__Task instructions__
The answer should contain all of the data, retyped without any alteration.

__Stored data__
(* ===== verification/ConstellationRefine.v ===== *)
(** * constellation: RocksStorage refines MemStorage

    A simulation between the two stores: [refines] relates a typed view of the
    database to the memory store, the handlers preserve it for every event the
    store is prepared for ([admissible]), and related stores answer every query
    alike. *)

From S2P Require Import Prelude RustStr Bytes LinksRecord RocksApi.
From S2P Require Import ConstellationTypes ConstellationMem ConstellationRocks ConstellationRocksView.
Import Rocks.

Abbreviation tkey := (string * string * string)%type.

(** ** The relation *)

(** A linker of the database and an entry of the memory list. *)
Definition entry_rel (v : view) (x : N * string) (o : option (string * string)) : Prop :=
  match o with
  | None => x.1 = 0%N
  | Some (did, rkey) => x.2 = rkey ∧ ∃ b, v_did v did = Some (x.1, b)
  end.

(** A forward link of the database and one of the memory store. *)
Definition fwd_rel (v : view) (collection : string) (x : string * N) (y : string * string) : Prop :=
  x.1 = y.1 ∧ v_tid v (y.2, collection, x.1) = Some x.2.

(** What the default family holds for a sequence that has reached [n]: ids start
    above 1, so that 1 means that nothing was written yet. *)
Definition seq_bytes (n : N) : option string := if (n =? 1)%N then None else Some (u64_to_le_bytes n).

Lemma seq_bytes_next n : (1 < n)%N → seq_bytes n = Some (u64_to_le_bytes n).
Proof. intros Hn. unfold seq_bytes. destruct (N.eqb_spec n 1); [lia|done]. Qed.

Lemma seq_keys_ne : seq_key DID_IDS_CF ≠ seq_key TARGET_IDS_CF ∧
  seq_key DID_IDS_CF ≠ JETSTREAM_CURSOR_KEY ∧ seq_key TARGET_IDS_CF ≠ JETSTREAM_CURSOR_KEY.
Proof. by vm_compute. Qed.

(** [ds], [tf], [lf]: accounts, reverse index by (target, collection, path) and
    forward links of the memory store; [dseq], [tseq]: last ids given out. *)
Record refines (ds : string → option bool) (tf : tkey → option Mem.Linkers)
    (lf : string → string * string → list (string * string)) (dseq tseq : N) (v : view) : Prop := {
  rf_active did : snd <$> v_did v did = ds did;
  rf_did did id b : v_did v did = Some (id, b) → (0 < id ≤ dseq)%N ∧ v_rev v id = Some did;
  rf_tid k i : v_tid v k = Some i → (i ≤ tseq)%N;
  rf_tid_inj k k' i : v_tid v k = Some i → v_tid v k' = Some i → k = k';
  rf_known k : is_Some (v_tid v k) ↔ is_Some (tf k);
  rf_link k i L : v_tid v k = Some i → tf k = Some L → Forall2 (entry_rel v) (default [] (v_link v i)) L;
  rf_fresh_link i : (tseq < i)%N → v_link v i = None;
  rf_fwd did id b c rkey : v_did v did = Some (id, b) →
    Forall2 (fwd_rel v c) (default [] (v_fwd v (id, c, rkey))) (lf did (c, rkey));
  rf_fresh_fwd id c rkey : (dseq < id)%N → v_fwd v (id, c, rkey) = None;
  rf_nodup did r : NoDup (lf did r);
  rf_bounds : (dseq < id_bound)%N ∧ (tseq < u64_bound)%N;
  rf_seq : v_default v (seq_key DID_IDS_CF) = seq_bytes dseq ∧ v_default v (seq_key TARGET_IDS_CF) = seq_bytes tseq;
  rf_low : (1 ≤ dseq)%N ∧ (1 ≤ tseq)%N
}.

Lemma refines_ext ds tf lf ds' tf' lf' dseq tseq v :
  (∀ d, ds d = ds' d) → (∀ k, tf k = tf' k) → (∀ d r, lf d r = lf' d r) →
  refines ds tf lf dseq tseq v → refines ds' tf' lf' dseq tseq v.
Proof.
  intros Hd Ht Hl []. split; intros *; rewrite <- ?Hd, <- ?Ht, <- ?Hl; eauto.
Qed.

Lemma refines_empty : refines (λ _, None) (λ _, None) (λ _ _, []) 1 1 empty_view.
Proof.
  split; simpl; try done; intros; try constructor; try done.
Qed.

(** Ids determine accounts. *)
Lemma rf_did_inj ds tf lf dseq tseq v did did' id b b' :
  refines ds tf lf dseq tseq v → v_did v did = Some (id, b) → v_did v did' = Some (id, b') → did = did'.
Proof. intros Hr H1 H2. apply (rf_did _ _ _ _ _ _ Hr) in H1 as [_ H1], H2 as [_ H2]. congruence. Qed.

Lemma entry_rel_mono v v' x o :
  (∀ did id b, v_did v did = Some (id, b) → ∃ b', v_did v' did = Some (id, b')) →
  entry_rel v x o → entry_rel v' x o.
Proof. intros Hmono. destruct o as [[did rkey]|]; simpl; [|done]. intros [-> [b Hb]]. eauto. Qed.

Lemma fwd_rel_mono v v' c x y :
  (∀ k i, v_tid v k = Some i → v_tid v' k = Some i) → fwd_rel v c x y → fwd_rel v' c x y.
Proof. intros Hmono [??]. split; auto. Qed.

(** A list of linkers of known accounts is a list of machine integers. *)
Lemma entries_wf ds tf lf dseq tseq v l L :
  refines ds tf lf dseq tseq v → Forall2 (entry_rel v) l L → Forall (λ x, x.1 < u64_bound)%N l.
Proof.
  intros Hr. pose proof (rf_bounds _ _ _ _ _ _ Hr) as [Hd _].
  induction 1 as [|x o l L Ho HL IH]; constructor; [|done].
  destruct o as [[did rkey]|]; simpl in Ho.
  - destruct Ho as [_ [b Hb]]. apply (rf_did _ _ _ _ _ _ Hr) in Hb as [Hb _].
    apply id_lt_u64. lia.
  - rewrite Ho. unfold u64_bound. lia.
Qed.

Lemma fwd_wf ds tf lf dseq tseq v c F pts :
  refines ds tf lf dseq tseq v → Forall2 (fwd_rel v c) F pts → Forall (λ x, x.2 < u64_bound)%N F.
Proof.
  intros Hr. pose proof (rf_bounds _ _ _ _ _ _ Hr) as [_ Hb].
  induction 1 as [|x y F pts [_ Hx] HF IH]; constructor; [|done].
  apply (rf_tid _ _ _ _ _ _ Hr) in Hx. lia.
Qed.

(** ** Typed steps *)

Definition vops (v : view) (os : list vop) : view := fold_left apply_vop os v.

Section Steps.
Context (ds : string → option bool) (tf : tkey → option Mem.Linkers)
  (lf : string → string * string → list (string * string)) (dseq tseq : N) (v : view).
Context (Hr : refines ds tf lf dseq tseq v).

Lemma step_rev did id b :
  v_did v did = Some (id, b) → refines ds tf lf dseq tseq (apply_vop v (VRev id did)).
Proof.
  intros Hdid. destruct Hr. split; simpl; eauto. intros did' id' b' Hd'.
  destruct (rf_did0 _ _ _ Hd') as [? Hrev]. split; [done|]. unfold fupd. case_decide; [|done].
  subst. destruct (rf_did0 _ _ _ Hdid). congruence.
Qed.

__Answer below__
(* ===== verification/ConstellationRefine.v ===== *)
(** * constellation: RocksStorage refines MemStorage

    A simulation between the two stores: [refines] relates a typed view of the
    database to the memory store, the handlers preserve it for every event the
    store is prepared for ([admissible]), and related stores answer every query
    alike. *)

From S2P Require Import Prelude RustStr Bytes LinksRecord RocksApi.
From S2P Require Import ConstellationTypes ConstellationMem ConstellationRocks ConstellationRocksView.
Import Rocks.

Abbreviation tkey := (string * string * string)%type.

(** ** The relation *)

(** A linker of the database and an entry of the memory list. *)
Definition entry_rel (v : view) (x : N * string) (o : option (string * string)) : Prop :=
  match o with
  | None => x.1 = 0%N
  | Some (did, rkey) => x.2 = rkey ∧ ∃ b, v_did v did = Some (x.1, b)
  end.

(** A forward link of the database and one of the memory store. *)
Definition fwd_rel (v : view) (collection : string) (x : string * N) (y : string * string) : Prop :=
  x.1 = y.1 ∧ v_tid v (y.2, collection, x.1) = Some x.2.

(** What the default family holds for a sequence that has reached [n]: ids start
    above 1, so that 1 means that nothing was written yet. *)
Definition seq_bytes (n : N) : option string := if (n =? 1)%N then None else Some (u64_to_le_bytes n).

Lemma seq_bytes_next n : (1 < n)%N → seq_bytes n = Some (u64_to_le_bytes n).
Proof. intros Hn. unfold seq_bytes. destruct (N.eqb_spec n 1); [lia|done]. Qed.

Lemma seq_keys_ne : seq_key DID_IDS_CF ≠ seq_key TARGET_IDS_CF ∧
  seq_key DID_IDS_CF ≠ JETSTREAM_CURSOR_KEY ∧ seq_key TARGET_IDS_CF ≠ JETSTREAM_CURSOR_KEY.
Proof. by vm_compute. Qed.

(** [ds], [tf], [lf]: accounts, reverse index by (target, collection, path) and
    forward links of the memory store; [dseq], [tseq]: last ids given out. *)
Record refines (ds : string → option bool) (tf : tkey → option Mem.Linkers)
    (lf : string → string * string → list (string * string)) (dseq tseq : N) (v : view) : Prop := {
  rf_active did : snd <$> v_did v did = ds did;
  rf_did did id b : v_did v did = Some (id, b) → (0 < id ≤ dseq)%N ∧ v_rev v id = Some did;
  rf_tid k i : v_tid v k = Some i → (i ≤ tseq)%N;
  rf_tid_inj k k' i : v_tid v k = Some i → v_tid v k' = Some i → k = k';
  rf_known k : is_Some (v_tid v k) ↔ is_Some (tf k);
  rf_link k i L : v_tid v k = Some i → tf k = Some L → Forall2 (entry_rel v) (default [] (v_link v i)) L;
  rf_fresh_link i : (tseq < i)%N → v_link v i = None;
  rf_fwd did id b c rkey : v_did v did = Some (id, b) →
    Forall2 (fwd_rel v c) (default [] (v_fwd v (id, c, rkey))) (lf did (c, rkey));
  rf_fresh_fwd id c rkey : (dseq < id)%N → v_fwd v (id, c, rkey) = None;
  rf_nodup did r : NoDup (lf did r);
  rf_bounds : (dseq < id_bound)%N ∧ (tseq < u64_bound)%N;
  rf_seq : v_default v (seq_key DID_IDS_CF) = seq_bytes dseq ∧ v_default v (seq_key TARGET_IDS_CF) = seq_bytes tseq;
  rf_low : (1 ≤ dseq)%N ∧ (1 ≤ tseq)%N
}.

Lemma refines_ext ds tf lf ds' tf' lf' dseq tseq v :
  (∀ d, ds d = ds' d) → (∀ k, tf k = tf' k) → (∀ d r, lf d r = lf' d r) →
  refines ds tf lf dseq tseq v → refines ds' tf' lf' dseq tseq v.
Proof.
  intros Hd Ht Hl []. split; intros *; rewrite <- ?Hd, <- ?Ht, <- ?Hl; eauto.
Qed.

Lemma refines_empty : refines (λ _, None) (λ _, None) (λ _ _, []) 1 1 empty_view.
Proof.
  split; simpl; try done; intros; try constructor; try done.
Qed.

(** Ids determine accounts. *)
Lemma rf_did_inj ds tf lf dseq tseq v did did' id b b' :
  refines ds tf lf dseq tseq v → v_did v did = Some (id, b) → v_did v did' = Some (id, b') → did = did'.
Proof. intros Hr H1 H2. apply (rf_did _ _ _ _ _ _ Hr) in H1 as [_ H1], H2 as [_ H2]. congruence. Qed.

Lemma entry_rel_mono v v' x o :
  (∀ did id b, v_did v did = Some (id, b) → ∃ b', v_did v' did = Some (id, b')) →
  entry_rel v x o → entry_rel v' x o.
Proof. intros Hmono. destruct o as [[did rkey]|]; simpl; [|done]. intros [-> [b Hb]]. eauto. Qed.

Lemma fwd_rel_mono v v' c x y :
  (∀ k i, v_tid v k = Some i → v_tid v' k = Some i) → fwd_rel v c x y → fwd_rel v' c x y.
Proof. intros Hmono [??]. split; auto. Qed.

(** A list of linkers of known accounts is a list of machine integers. *)
Lemma entries_wf ds tf lf dseq tseq v l L :
  refines ds tf lf dseq tseq v → Forall2 (entry_rel v) l L → Forall (λ x, x.1 < u64_bound)%N l.
Proof.
  intros Hr. pose proof (rf_bounds _ _ _ _ _ _ Hr) as [Hd _].
  induction 1 as [|x o l L Ho HL IH]; constructor; [|done].
  destruct o as [[did rkey]|]; simpl in Ho.
  - destruct Ho as [_ [b Hb]]. apply (rf_did _ _ _ _ _ _ Hr) in Hb as [Hb _].
    apply id_lt_u64. lia.
  - rewrite Ho. unfold u64_bound. lia.
Qed.

Lemma fwd_wf ds tf lf dseq tseq v c F pts :
  refines ds tf lf dseq tseq v → Forall2 (fwd_rel v c) F pts → Forall (λ x, x.2 < u64_bound)%N F.
Proof.
  intros Hr. pose proof (rf_bounds _ _ _ _ _ _ Hr) as [_ Hb].
  induction 1 as [|x y F pts [_ Hx] HF IH]; constructor; [|done].
  apply (rf_tid _ _ _ _ _ _ Hr) in Hx. lia.
Qed.

(** ** Typed steps *)

Definition vops (v : view) (os : list vop) : view := fold_left apply_vop os v.

Section Steps.
Context (ds : string → option bool) (tf : tkey → option Mem.Linkers)
  (lf : string → string * string → list (string * string)) (dseq tseq : N) (v : view).
Context (Hr : refines ds tf lf dseq tseq v).

Lemma step_rev did id b :
  v_did v did = Some (id, b) → refines ds tf lf dseq tseq (apply_vop v (VRev id did)).
Proof.
  intros Hdid. destruct Hr. split; simpl; eauto. intros did' id' b' Hd'.
  destruct (rf_did0 _ _ _ Hd') as [? Hrev]. split; [done|]. unfold fupd. case_decide; [|done].
  subst. destruct (rf_did0 _ _ _ Hdid). congruence.
Qed.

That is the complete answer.